Tell me how many lines in the data include "else", and keep the reply to that number.

■ **DATA PROVIDED**:
==================================================

(** * Car auction scraper: job registry, runners, normalizer and deduplicator

    A shallow embedding of the Python sources
      - [classic/classic.py] and [scraper_integration.py]
        (price normalisation, [is_duplicate], the Classic.com pipeline and
        the two background runners),
      - [app.py] (the job map [scraping_jobs] and its endpoints),
      - [theclassicvaluer/playwright_code.py] (listing parser and the
        validity filter),
    followed by the properties of the specification that were checked
    against them.

    Conventions of the embedding.
      - A Python [str] is a [string]: the bytes of its UTF-8 encoding, the
        literals of the sources kept byte for byte.  Python counts and
        classifies characters, not bytes: [len], slices, [strip] and the
        class [\s] are written on the encoding ([py_len], [py_take],
        [after_space]).  [lower] and the class [\d] cover the ASCII letters
        and digits.
      - A Python [int] is a [Z].
      - A call either returns or raises: [outcome].
      - [a / b] on ints is the double nearest to the exact quotient.  The
        sources only compare such a quotient with a constant or truncate it,
        so quotients are kept as exact fractions and the rounding is folded
        into the comparison or the truncation (see [le_0_05], [int_of_half]). *)

From Stdlib Require Import ZArith List String Ascii Bool Lia Sorted.
From stdpp Require Import base gmap strings list pretty.

Local Open Scope string_scope.
Local Open Scope list_scope.
Local Open Scope Z_scope.

(** ** Python outcomes *)

Inductive exn : Type :=
| KeyError (key : string)
| ValueError (literal : string)
| ZeroDivisionError
| OverflowError
| TypeError (msg : string)
| HTTPException (status_code : Z) (detail : string)
| Exception (msg : string).

Inductive outcome (A : Type) : Type :=
| Return (a : A)
| Raise (e : exn).

Arguments Return {A} a.
Arguments Raise {A} e.

(** ** Text helpers *)

(** [\d] on ASCII. *)
Definition is_digit (c : ascii) : bool :=
  let n := Z.of_nat (nat_of_ascii c) in (48 <=? n) && (n <=? 57).

Definition digit_value (c : ascii) : Z := Z.of_nat (nat_of_ascii c) - 48.

(** *** Characters of a text

    A character is a byte that is not a continuation byte ([10xxxxxx])
    together with the continuation bytes that follow it. *)
Definition is_continuation (c : ascii) : bool :=
  let n := Z.of_nat (nat_of_ascii c) in (128 <=? n) && (n <? 192).

(** [len(s)]: the number of characters. *)
Fixpoint py_len (s : string) : nat :=
  match s with
  | EmptyString => O
  | String c s' => if is_continuation c then py_len s' else S (py_len s')
  end.

(** [s[:n]]: the first [n] characters. *)
Fixpoint py_take (n : nat) (s : string) : string :=
  match s with
  | EmptyString => EmptyString
  | String c s' =>
    if is_continuation c then String c (py_take n s')
    else
      match n with
      | O => EmptyString
      | S n' => String c (py_take n' s')
      end
  end.

(** [str.isspace] / [\s], the characters of one byte: TAB, LF, VT, FF, CR,
    FS, GS, RS, US, SPACE. *)
Definition is_space (c : ascii) : bool :=
  let n := Z.of_nat (nat_of_ascii c) in
  ((9 <=? n) && (n <=? 13)) || ((28 <=? n) && (n <=? 32)).

(** The whitespace characters of two bytes: U+0085 (bytes 194, 133) and
    the no-break space U+00A0 (bytes 194, 160). *)
Definition is_space2 (c1 c2 : ascii) : bool :=
  let n1 := Z.of_nat (nat_of_ascii c1) in
  let n2 := Z.of_nat (nat_of_ascii c2) in
  (n1 =? 194) && ((n2 =? 133) || (n2 =? 160)).

(** The whitespace characters of three bytes: U+1680 (bytes 225, 154, 128),
    U+2000..U+200A (226, 128, then 128 to 138), U+2028, U+2029 and U+202F
    (226, 128, then 168, 169 and 175), U+205F (226, 129, 159) and U+3000
    (227, 128, 128). *)
Definition is_space3 (c1 c2 c3 : ascii) : bool :=
  let n1 := Z.of_nat (nat_of_ascii c1) in
  let n2 := Z.of_nat (nat_of_ascii c2) in
  let n3 := Z.of_nat (nat_of_ascii c3) in
  ((n1 =? 225) && (n2 =? 154) && (n3 =? 128))
  || ((n1 =? 226) && (n2 =? 128)
      && (((128 <=? n3) && (n3 <=? 138))
          || (n3 =? 168) || (n3 =? 169) || (n3 =? 175)))
  || ((n1 =? 226) && (n2 =? 129) && (n3 =? 159))
  || ((n1 =? 227) && (n2 =? 128) && (n3 =? 128)).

==================================================

■ **RESPONSE AREA**: 2